Lemma syscall_emulate k : (exists m, act_ok m (Call k)) -> syscall k = emulate k.
Proof.
  intros [m Hk]. unfold syscall, emulate. pose proof s32_wrap as S.
  assert (forall x, 0 <= x < 2 ^ 31 -> is_int x /\ wrap (W ws) x = x) as I.
  { intros x Hx. change (2 ^ 31) with 2147483648 in Hx. split; [unfold is_int; lia|]. apply wrap_small. unfold is_uint, W. destruct A; cbn; lia. }
  destruct k; cbn [act_ok] in Hk; destruct A eqn:EA; cbn [ws_of] in S, I |- *;
    unfold duck64_syscall_handler, duck32_syscall_handler.
  1, 2: destruct Hk as (H1 & H2 & _); destruct (I len H2) as [H3 E]; rewrite (S fd H1), (S len H3).
  1: by change (u32 len) with (wrap (W 4) len); rewrite E.
  1: by change (u64 len) with (wrap (W 8) len); rewrite E.
  1, 2, 5, 6: destruct Hk as (H1 & H2 & _); destruct (I cnt H2) as [H3 _]; by rewrite (S fd H1), (S cnt H3).
  1, 2, 3, 4: destruct Hk as (H1 & _); by rewrite (S fd H1).
  1, 2: destruct Hk as (H1 & _); by rewrite (S id H1).
  all: done.
Qed.

Hypothesis HP : place_ok ws e P.

Lemma receives_over m m' buf data : moved m m' (over buf data (um_byte m)) -> bytes_at (um_byte m') buf (length data) = data.
Proof. intros Hm. rewrite (bytes_at_ext _ (over buf data (um_byte m))) by (intros; apply Hm). apply bytes_over. Qed.

Lemma stream_length fd c : Z.of_nat (length (stream P fd c)) < 2 ^ W ws.
Proof. destruct (po_in _ _ _ HP) as [I1 I2]. unfold stream. case_if; [rewrite length_drop|cbn]; lia. Qed.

----

_Problem statement_
Give back exactly the lines of the listing, starting with the first and ending with the one bearing "Lemma receives_over m". Add no other lines.

_Solution to this exercise_
Lemma syscall_emulate k : (exists m, act_ok m (Call k)) -> syscall k = emulate k.
Proof.
  intros [m Hk]. unfold syscall, emulate. pose proof s32_wrap as S.
  assert (forall x, 0 <= x < 2 ^ 31 -> is_int x /\ wrap (W ws) x = x) as I.
  { intros x Hx. change (2 ^ 31) with 2147483648 in Hx. split; [unfold is_int; lia|]. apply wrap_small. unfold is_uint, W. destruct A; cbn; lia. }
  destruct k; cbn [act_ok] in Hk; destruct A eqn:EA; cbn [ws_of] in S, I |- *;
    unfold duck64_syscall_handler, duck32_syscall_handler.
  1, 2: destruct Hk as (H1 & H2 & _); destruct (I len H2) as [H3 E]; rewrite (S fd H1), (S len H3).
  1: by change (u32 len) with (wrap (W 4) len); rewrite E.
  1: by change (u64 len) with (wrap (W 8) len); rewrite E.
  1, 2, 5, 6: destruct Hk as (H1 & H2 & _); destruct (I cnt H2) as [H3 _]; by rewrite (S fd H1), (S cnt H3).
  1, 2, 3, 4: destruct Hk as (H1 & _); by rewrite (S fd H1).
  1, 2: destruct Hk as (H1 & _); by rewrite (S id H1).
  all: done.
Qed.

Hypothesis HP : place_ok ws e P.

Lemma receives_over m m' buf data : moved m m' (over buf data (um_byte m)) -> bytes_at (um_byte m') buf (length data) = data.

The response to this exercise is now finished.